Gavrielides is part of the WaveTrain system class library.
The Gavrielides system takes derivatives of phase w.r.t. radius and angle on a square grid and fits *real* Zernike polynomials over the given aperture up to the specified radial order using Gavrielides' method [Gavrielides, Optics Letters Vol 7 No 11 Nov 1982 pp526-8]. If a non-zero annulus diameter is specified, then the region within the annulus is excluded from the fit.
Output Coef is a vector of coefficients, one for each polynomial and a Zidx is vector twice the length, containing pairs of orders (radial & angular) for each polynomial. E.g., if maximum radial order n=3, output polynomials are two 1st order (tilt), three 2nd order (focus & astigmatism), & four 3rd order (third order coma & triangular astigmatism); 9 coefficients and 18 orders are output.

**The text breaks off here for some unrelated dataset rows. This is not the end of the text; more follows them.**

(* ===== verification/SuiteRedis.v ===== *)
(** * The Redis store conforms

    Over a network that answers at once, redistore is a store a test can
    rely on: its deadlines are right within 10ms - whole milliseconds, and
    the time a request spends on the way - on any keyspace that satisfies
    the laws of the commands. *)
From S2P Require Import Prelude GoLib Strconv Errors Record Store Effects Core CoreSpec.
From S2P Require Import Testing Conforming Idemleasetest SuiteStore SuiteMachine.
From S2P Require Import Httpidemtest HttpRules SuiteHttp.
From S2P Require Import ContractClaims Redis Redistore RedistoreSpec RedisClaims.
Import Time idemleasetest.
Import redistore(mkStore, s_prefix, s_client, pxUntil, stateReserved, statusToErr).
Local Open Scope Z_scope.

(** A round trip without losses, 9ms each way at most. *)
Definition prompt (t : trip) : Prop :=
  tr_repeats t = O ∧ tr_fault t = None ∧
  Z.of_N (tr_before t) ≤ 9 * Millisecond ∧ Z.of_N (tr_after t) ≤ 9 * Millisecond.

Section redis.
Context {D : Type} `{RedisLaws D}.

Record up (i : Instant) (s : redistore.Store D) : Prop := {
  up_net : Forall prompt (c_net (s_client s));
  up_near : near max_ms (server_ms i) (contents s);
}.

Lemma next_trip_prompt (c : client D) : Forall prompt (c_net c) → prompt (next_trip c).
Proof. unfold next_trip. destruct (c_net c); [done|]. by intros [? _]%Forall_cons. Qed.

(** The rest of the network is no worse. *)
Lemma Run_net (f : script D) (i : Instant) (c : client D) :
  Forall prompt (c_net c) → Forall prompt (c_net (Run f i c).1).
Proof.
  intros Hp%Forall_tail. unfold Run. destruct (tr_fault _) as [[[|] msg]|]; simpl; try done.
  by destruct (f _ _).
Qed.

Lemma ops_net (i : Instant) (s : redistore.Store D) :
  Forall prompt (c_net (s_client s)) →
  (∀ r, Forall prompt (c_net (s_client (redistore.Reserve i r s).1))) ∧
  (∀ key tok payload ttl, Forall prompt (c_net (s_client (redistore.Complete i key tok payload ttl s).1))) ∧
  (∀ key tok, Forall prompt (c_net (s_client (redistore.Release i key tok s).1))) ∧
  (∀ key, Forall prompt (c_net (s_client (redistore.Get i key s).1))).
Proof.
  intros Hp. unfold redistore.Reserve, redistore.Complete, redistore.Release, redistore.Get.
  split_and!; intros *;
    match goal with |- context [Run ?f i (s_client s)] =>
      pose proof (Run_net f i (s_client s) Hp) as Hn; by destruct (Run f i (s_client s)) end.
Qed.

(** ** Deadlines within the skew *)

Definition redis_skew : Duration := 10 * Millisecond.
Abbreviation within_skew i d t :=
  (Z.abs ((d - server_ms i) * Millisecond - (t - app_clock i)) ≤ redis_skew).

Lemma usual_px (i : Instant) (c : client D) t dead :
  prompt (next_trip c) → 50 * Millisecond ≤ t - app_clock i ≤ longest →
  let px := pxUntil (sent_at i c) t in
  server_ms i + px ≤ dead ≤ server_ms i + px + 1 →
  within_skew i dead t ∧ dead ≤ server_ms i + max_ms.
Proof.
  intros (_ & _ & Hb & _) Ht px Hd. pose proof (pxUntil_rounds (sent_at i c) t) as Hr.
  fold px in Hr. unfold Until in Hr. rewrite Sub_exact in Hr
    by (unfold sent_at; clocks).
  unfold sent_at, redis_skew in *. clocks.
Qed.

Lemma usual_ttl (i : Instant) ttl dead :
  50 * Millisecond ≤ ttl ≤ longest →
  let ms := Milliseconds (i64 ttl) in
  let px := if ms <? 1 then 1 else ms in
  server_ms i + px ≤ dead ≤ server_ms i + px + 1 →
  within_skew i dead (Add (app_clock i) ttl) ∧ dead ≤ server_ms i + max_ms.
Proof.
  intros Ht. cbv zeta. rewrite i64_small by clocks.
  pose proof (Milliseconds_bounds ttl) as Hb. unfold Add.
  unfold redis_skew. case_match; clocks.
Qed.

(** What a live record is reported as. *)
Definition reported (i : Instant) (r ex : Record) : Prop :=
  same_identity r ex ∧ ∃ d t, deadline r = Some d ∧ deadline ex = Some t ∧ within_skew i d t.

Lemma tells_reported (i : Instant) (s : redistore.Store D) key old ex :
  up i s → live (server_ms i) (contents s) key = Some old →
  tells (left_at (server_ms i) (answered_at i (s_client s))) old ex → reported i old ex.
Proof.
  intros [Hnet Hnear] Hl (Hid & d & t & Hd & Ht & n & Hn & Hb & ->). split; [done|].
  exists d, (Add (answered_at i (s_client s)) (millis n)). do 2 (split; [done|]).
  destruct (next_trip_prompt _ Hnet) as (_ & _ & _ & Ha).
  specialize (Hnear _ _ _ Hl Hd). unfold Add. rewrite millis_small by clocks.
  unfold answered_at, redis_skew. clocks.
Qed.

(** ** The operations *)

(** A request of a store that is up is one execution. *)
Lemma up_once {A} (i : Instant) (s : redistore.Store D) (E : content → content → A → Prop) (fail : bytes → A) m m' a :
  up i s → executed (next_trip (s_client s)) E fail m m' a → E m m' a.
Proof. intros [Hnet _]. destruct (next_trip_prompt _ Hnet) as (? & ? & _). by apply executed_once. Qed.

Lemma redis_Reserve_up (i : Instant) r (s s' : redistore.Store D) ex err :
  wf s → up i s → reservation r → 50 * Millisecond ≤ rec_LeaseExpiresAt r - app_clock i ≤ longest →
  redistore.Reserve i r s = (s', (ex, err)) →
  up i s' ∧
  match live (server_ms i) (contents s) (rec_Key r) with
  | Some old => err = Some (ErrAlreadyExists : error) ∧
      (∃ r', ex = Some r' ∧ reported i old r') ∧ contents s' ≡{server_ms i}≡ contents s
  | None => ex = None ∧ err = None ∧ ∃ r' d, same_identity r r' ∧ deadline r' = Some d ∧
      within_skew i d (rec_LeaseExpiresAt r) ∧
      contents s' ≡{server_ms i}≡ <[rec_Key r := r']> (contents s)
  end.
Proof.
  intros Hw Hup Hr Ht E. pose proof Hup as [Hnet Hnear].
  destruct (ops_net i s Hnet) as (Hn & _). specialize (Hn r). rewrite E in Hn. simpl in Hn.
  apply Reserve_executed in E as [_ E]; [|done]. specialize (E Hr). apply (up_once i) in E; [|done].
  unfold reserve_does in E. destruct (live _ _ _) as [old|] eqn:Hl.
  - destruct E as [(ex' & [= -> ->] & Htell) Hm]. split; [split; [done|by rewrite Hm]|].
    split; [done|]. split; [|done]. exists ex'. split; [done|]. by eapply tells_reported.
  - destruct E as [[= -> ->] (r' & d & Hid & Hdl & Hd & Hm)].
    destruct (usual_px i (s_client s) _ _ (next_trip_prompt _ Hnet) Ht Hd) as [Hc Hle].
    split; [split; [done|rewrite Hm; by eapply (near_insert _ _ _ _ d)]|].
    do 2 (split; [done|]). by exists r', d.
Qed.

Lemma redis_Get_up (i : Instant) key (s s' : redistore.Store D) ex err :
  wf s → up i s → redistore.Get i key s = (s', (ex, err)) →
  up i s' ∧ err = None ∧ contents s' ≡{server_ms i}≡ contents s ∧
  match live (server_ms i) (contents s) key with
  | Some r => ∃ r', ex = Some r' ∧ reported i r r'
  | None => ex = None
  end.
Proof.
  intros Hw Hup E. pose proof Hup as [Hnet Hnear].
  destruct (ops_net i s Hnet) as (_ & _ & _ & Hn). specialize (Hn key). rewrite E in Hn. simpl in Hn.
  apply Get_executed in E as [_ E]; [|done]. apply (up_once i) in E as [Hm E]; [|done].
  assert (up i s') as Hup' by (split; [done|by rewrite Hm]).
  destruct (live _ _ _) as [old|] eqn:Hl; [|by injection E as -> ->].
  destruct E as (ex' & [= -> ->] & Htell). split_and!; try done. exists ex'. split; [done|].
  by apply (tells_reported i s key).
Qed.

Lemma redis_Complete_up (i : Instant) key tok payload ttl (s s' : redistore.Store D) err :
  wf s → up i s → 50 * Millisecond ≤ ttl ≤ longest →
  redistore.Complete i key tok payload ttl s = (s', err) →
  up i s' ∧
  match cas (server_ms i) key tok (contents s) with
  | inl old => err = None ∧ ∃ r' d, same_identity (completed old payload 0) r' ∧
      deadline r' = Some d ∧ within_skew i d (Add (app_clock i) ttl) ∧
      contents s' ≡{server_ms i}≡ <[key := r']> (contents s)
  | inr e => err = Some e ∧ contents s' ≡{server_ms i}≡ contents s
  end.
Proof.
  intros Hw Hup Ht E. pose proof Hup as [Hnet Hnear].
  destruct (ops_net i s Hnet) as (_ & Hn & _). specialize (Hn key tok payload ttl).
  rewrite E in Hn. simpl in Hn.
  apply Complete_executed in E as [_ E]; [|done]. apply (up_once i) in E; [|done].
  unfold complete_does in E. destruct (cas _ _ _ _) as [old|e].
  - destruct E as (-> & r' & d & Hid & Hdl & Hd & Hm).
    destruct (usual_ttl i ttl d Ht Hd) as [Hc Hle].
    split; [split; [done|rewrite Hm; by eapply (near_insert _ _ _ _ d)]|].
    split; [done|]. by exists r', d.
  - destruct E as [-> Hm]. split; [|done]. split; [done|by rewrite Hm].
Qed.

Lemma redis_Release_up (i : Instant) key tok (s s' : redistore.Store D) err :
  wf s → up i s → redistore.Release i key tok s = (s', err) →
  up i s' ∧
  match cas (server_ms i) key tok (contents s) with
  | inl old => err = None ∧ contents s' ≡{server_ms i}≡ delete key (contents s)
  | inr e => err = Some e ∧ contents s' ≡{server_ms i}≡ contents s
  end.
Proof.
  intros Hw Hup E. pose proof Hup as [Hnet Hnear].
  destruct (ops_net i s Hnet) as (_ & _ & Hn & _). specialize (Hn key tok). rewrite E in Hn. simpl in Hn.
  apply Release_executed in E as [_ E]; [|done]. apply (up_once i) in E; [|done].
  unfold release_does in E. destruct (cas _ _ _ _) as [old|e].
  - destruct E as [-> Hm]. split; [|done]. split; [done|rewrite Hm; by apply near_delete].
  - destruct E as [-> Hm]. split; [|done]. split; [done|by rewrite Hm].
Qed.

(** ** The class *)

#[global] Instance redis_clocked : Clocked (owned D) := {
  ready i s := up i (o_store s);
  unit_ns := Millisecond;
  skew := redis_skew;
  pace := 50 * Millisecond;
  remote := true;
}.

#[global] Instance redis_conforming : Conforming (owned D).
Proof.
  split; try done.
  - intros i i' s [Ha Hs] [Hn Hl]. split; [done|]. eapply near_later; [|done].
    by apply Z.div_le_mono.
  - intros i i' _. pose proof (unit_rate Millisecond i i' ltac:(done)) as Hr.
    etrans; [exact Hr|]. simpl. unfold drift, redis_skew. simpl. clocks.
  - intros i r s s' ex err Hup Hr Hu [= <- E%pair_snd].
    apply redis_Reserve_up in E as [Hup' Hans]; [|apply o_wf|done|done|exact Hu].
    split; [done|]. destruct (live _ _ _) as [old|]; [|done].
    destruct Hans as (-> & Hex & ?). split; [by eexists|done].
  - intros i key tok payload ttl s s' err Hup Hu [= <- E%pair_snd].
    apply redis_Complete_up in E as [Hup' Hans]; [|apply o_wf|done|exact Hu].
    split; [done|]. destruct (cas _ _ _ _) as [old|e] eqn:Ec; [done|].
    destruct Hans as [-> Hsame]. split; [by eapply cas_refuses|done].
  - intros i key tok s s' err Hup [= <- E%pair_snd].
    apply redis_Release_up in E as [Hup' Hans]; [|apply o_wf|done].
    split; [done|]. destruct (cas _ _ _ _) as [old|e] eqn:Ec; [done|].
    destruct Hans as [-> Hsame]. split; [by eapply cas_refuses|done].
  - intros i key s s' ex err Hup [= <- E%pair_snd].
    by apply redis_Get_up in E; [|apply o_wf|].
Qed.
End redis.

(** ** The suites *)

Section factory.
Context {D : Type} `{RedisLaws D}.

(** The factory of redistore_test.go isolates a store under a prefix that
    nothing else uses. *)
Variable fresh : D → bytes.
Hypothesis unused : ∀ d k, entries d !! (fresh d ++ k) = None.

Definition isolated (s : owned D) : redistore.Store D :=
  redistore.New (s_client (o_store s)) [redistore.KeyPrefix (fresh (database (o_store s)))].

Lemma isolated_wf s : wf (isolated s).
Proof using unused. intros k e. unfold database. simpl. by rewrite unused. Qed.

Definition newStore (s : owned D) : owned D := mkOwned (isolated s) (isolated_wf s).

Lemma redis_newStore_empty i s : ready i s → ready i (newStore s) ∧ abs (newStore s) = ∅.
Proof.
  intros [Hn _]. assert (contents (isolated s) = ∅) as He.
  { apply map_eq. intros k. unfold contents. rewrite content_of_lookup. simpl. by rewrite unused. }
  split; [split; [done|simpl; rewrite He; apply near_empty]|done].
Qed.
End factory.

(** A prefix that is longer than every key. *)
Definition longer (m : keyspace) : bytes :=
  replicate (S (max_list (length <$> (map_to_list m).*1))) x00.

Lemma longer_unused (m : keyspace) k : entries m !! (longer m ++ k) = None.
Proof.
  simpl. destruct (m !! (longer m ++ k)) as [e|] eqn:E; [exfalso|done].
  apply elem_of_map_to_list in E. set (l := map_to_list m) in *.
  assert (length (longer m ++ k) ≤ max_list (length <$> l.*1))%nat as Hle.
  { apply max_list_elem_of_le, list_elem_of_fmap. exists (longer m ++ k). split; [done|].
    apply list_elem_of_fmap. by exists (longer m ++ k, e). }
  rewrite length_app in Hle. unfold longer in Hle. rewrite length_replicate in Hle.
  fold l in Hle. lia.
Qed.

Definition redis_blocks : list bytes :=
  (λ i, Z_byte (Z.of_nat i) :: replicate 15 x00) <$> seq 0 123.

(** A network of 3ms each way, and a server clock that runs faster. *)
Definition redis_world : world (owned keyspace) :=
  mkWorld (mkOwned (ExampleRedis.store (replicate 600 (mkTrip 3000000 3000000 0 None)))
             (ExampleRedis.store_wf _))
    (mkInstant 1000000000000 5000000000) (replicate 400 (mkTick 100000 101000))
    (inl <$> redis_blocks) [].

Lemma redis_world_up : up (w_now redis_world) (o_store (w_store redis_world)).
Proof.
  split; [|intros k r d Hl; discriminate Hl].
  apply (Forall_replicate prompt 600). by vm_compute.
Qed.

The output Zernike coefficients are orderered according to the 1-parameter scheme specified by the 'orderingScheme' parameter. The corresponding 2-parameter mode indecies are output in the vector Zidx. Either Noll (1) or Malacara (2) ordering should be selected; a deprecated ordering scheme (0) is the default due to backward compatibility concerns but this should not be used for new simulations. The Zernike coefficients are scaled such that the fit phase can be composed using the normalization scheme specified by the 'normalization' parameter.

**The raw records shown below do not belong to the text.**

(** Whether the row is held decides the compare-and-set. *)
Lemma cas_row (now : Z) (key tok : bytes) (t : table) :
  match cas now key tok (records t) with
  | inl old => ∃ r, t !! key = Some r ∧ old = record_of key r ∧ held_row now tok r = true
  | inr _ => match t !! key with Some r => held_row now tok r | None => false end = false
  end.
Proof.
  pose proof (held_row_cas now key tok t) as Hh.
  destruct (cas now key tok (records t)) as [old|e] eqn:E.
  - pose proof (proj2 Hh (ex_intro _ old eq_refl)) as H1. apply cas_inl in E as (Hl & _).
    rewrite live_records in Hl. destruct (t !! key) as [r|]; [|done].
    exists r. destruct (live_row now r); by simplify_eq.
  - apply not_true_is_false. by intros [r Hr]%Hh.
Qed.

Lemma pg_Complete_up (i : Instant) key tok payload ttl c c' err :
  up i c → 50 * Millisecond ≤ ttl ≤ longest →
  run_alone i (pgstore.Complete key tok payload ttl) c = (c', err) →
  up i c' ∧
  match cas (server_us i) key tok (records (c_table c)) with
  | inl old => err = None ∧ ∃ r' d, same_identity (completed old payload 0) r' ∧
      deadline r' = Some d ∧ within_skew i d (Add (app_clock i) ttl) ∧
      records (c_table c') = <[key := r']> (records (c_table c))
  | inr _ => refuses i key tok c err ∧ c_table c' = c_table c
  end.
Proof.
  intros Hup Hd. unfold pgstore.Complete, pgstore.query. simpl. stmt. simpl in Hx.
  unfold pgstore.sql_complete in Hx. pose proof (cas_row (server_us i) key tok (c_table c)) as Hc.
  destruct (record_within i ttl Hd) as [Hw Hle].
  destruct (cas _ _ _ _) as [old|e].
  - destruct Hc as (r & Hk & -> & Hh). rewrite Hk, Hh in Hx. injection Hx as <- <-. simpl.
    rewrite alone_ret. intros [= <- <-].
    match goal with |- context [<[key := ?n]> (c_table c)] => set (new := n) end.
    split; [eapply (up_put i c _ key new); [exact Hup|..|exact Hle]; try done; right; by eexists|].
    split; [done|]. exists (record_of key new). eexists.
    split; [|split; [done|split; [exact Hw|apply records_insert]]].
    by repeat split.
  - assert ((t, x) = (c_table c, inl (pgstore.aAffected 0))) as [= -> ->].
    { rewrite <-Hx. destruct (c_table c !! key) as [r|]; [by rewrite Hc|done]. }
    simpl. apply up_next in Hup as Hup1. intros (? & ? & ?)%classify_up; [|done]. by split_and!.
Qed.

Lemma up_remove (i : Instant) c key :
  up i c → up i (mkConn (delete key (c_table c)) (tail (c_faults c)) (c_skews c)).
Proof.
  intros [Hf Hd Hr Hn]. split; simpl; [by apply Forall_tail|done|by apply map_Forall_delete|].
  rewrite records_delete. by apply near_delete.
Qed.

Lemma pg_Release_up (i : Instant) key tok c c' err :
  up i c → run_alone i (pgstore.Release key tok) c = (c', err) →
  up i c' ∧
  match cas (server_us i) key tok (records (c_table c)) with
  | inl _ => err = None ∧ records (c_table c') = delete key (records (c_table c))
  | inr _ => refuses i key tok c err ∧ c_table c' = c_table c
  end.
Proof.
  intros Hup. unfold pgstore.Release, pgstore.query. simpl. stmt. simpl in Hx.
  unfold pgstore.sql_release in Hx. pose proof (cas_row (server_us i) key tok (c_table c)) as Hc.
  destruct (cas _ _ _ _) as [old|e].
  - destruct Hc as (r & Hk & -> & Hh). rewrite Hk, Hh in Hx. injection Hx as <- <-. simpl.
    rewrite alone_ret. intros [= <- <-]. split; [by apply up_remove|].
    split; [done|apply records_delete].
  - assert ((t, x) = (c_table c, inl (pgstore.aAffected 0))) as [= -> ->].
    { rewrite <-Hx. destruct (c_table c !! key) as [r|]; [by rewrite Hc|done]. }
    simpl. apply up_next in Hup as Hup1. intros (? & ? & ?)%classify_up; [|done]. by split_and!.
Qed.

(** ** The class *)

#[global] Instance pg_clocked : Clocked conn := {
  ready := up;
  unit_ns := 1000;
  skew := pg_skew;
  pace := 50 * Millisecond;
  remote := true;
}.

#[global] Instance pg_conforming : Conforming conn.
Proof.
  split; try done.
  - intros i i' c. apply up_later.
  - intros i i' _. pose proof (unit_rate 1000 i i' ltac:(done)) as Hr.
    etrans; [exact Hr|]. simpl. unfold drift, pg_skew. simpl. clocks.
  - intros i r c c' ex err Hup Hr Hu E. apply pg_Reserve_up in E as [Hup' E]; [|done..].
    split; [done|]. simpl. destruct (live _ _ _) as [old|].
    + destruct E as (-> & Hex & Ht). split; [by eexists|]. split; [done|by rewrite Ht].
    + destruct E as (-> & -> & r' & d & ? & ? & ? & Ht). do 2 (split; [done|]).
      exists r', d. split_and!; try done. by rewrite Ht.
  - intros i key tok payload ttl c c' err Hup Hu E. apply pg_Complete_up in E as [Hup' E]; [|done..].
    split; [done|]. simpl. destruct (cas _ _ _ _) as [old|e].
    + destruct E as (-> & r' & d & ? & ? & ? & Ht). split; [done|].
      exists r', d. split_and!; try done. by rewrite Ht.
    + destruct E as [Href Ht]. split; [done|by rewrite Ht].
  - intros i key tok c c' err Hup E. apply pg_Release_up in E as [Hup' E]; [|done..].
    split; [done|]. simpl. destruct (cas _ _ _ _) as [old|e].
    + destruct E as [-> Ht]. split; [done|by rewrite Ht].
    + destruct E as [Href Ht]. split; [done|by rewrite Ht].
  - intros i key c c' ex err Hup E. apply pg_Get_up in E as (? & ? & Ht & E); [|done].
    do 2 (split; [done|]). split; [simpl; by rewrite Ht|done].
Qed.

(** A table of its own, as pgstore_test.go creates one. *)
Definition newStore (c : conn) : conn := mkConn ∅ (c_faults c) (c_skews c).

Lemma pg_newStore_empty i c : ready i c → ready i (newStore c) ∧ abs (newStore c) = ∅.
Proof.
  intros [Hf Hd _ _]. assert (records ∅ = ∅) as He by done. split; [|done].
  split; [done|done|apply map_Forall_empty|]. simpl. rewrite He. apply near_empty.
Qed.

The method of Zernike fitting is controlled by the 'tol' parameter. If tol is greater than or equal to one, then an overlap integral is always used; this is faster, but should only be used if you are certain that the Zernike polynomials are very near orthogonal over the aperture grid used. If tol is less than or equal to zero then least-squares fitting is always used; this is slower, but does not assume any independence of the fit modes. For values of tol between zero and one, the least-squares matrix is constructed; for an orthornal system it will be the identiy matrix. If any elements differ from the identity matrix by an amount more than tol then the matrix is inverted and least-squares fitting is used.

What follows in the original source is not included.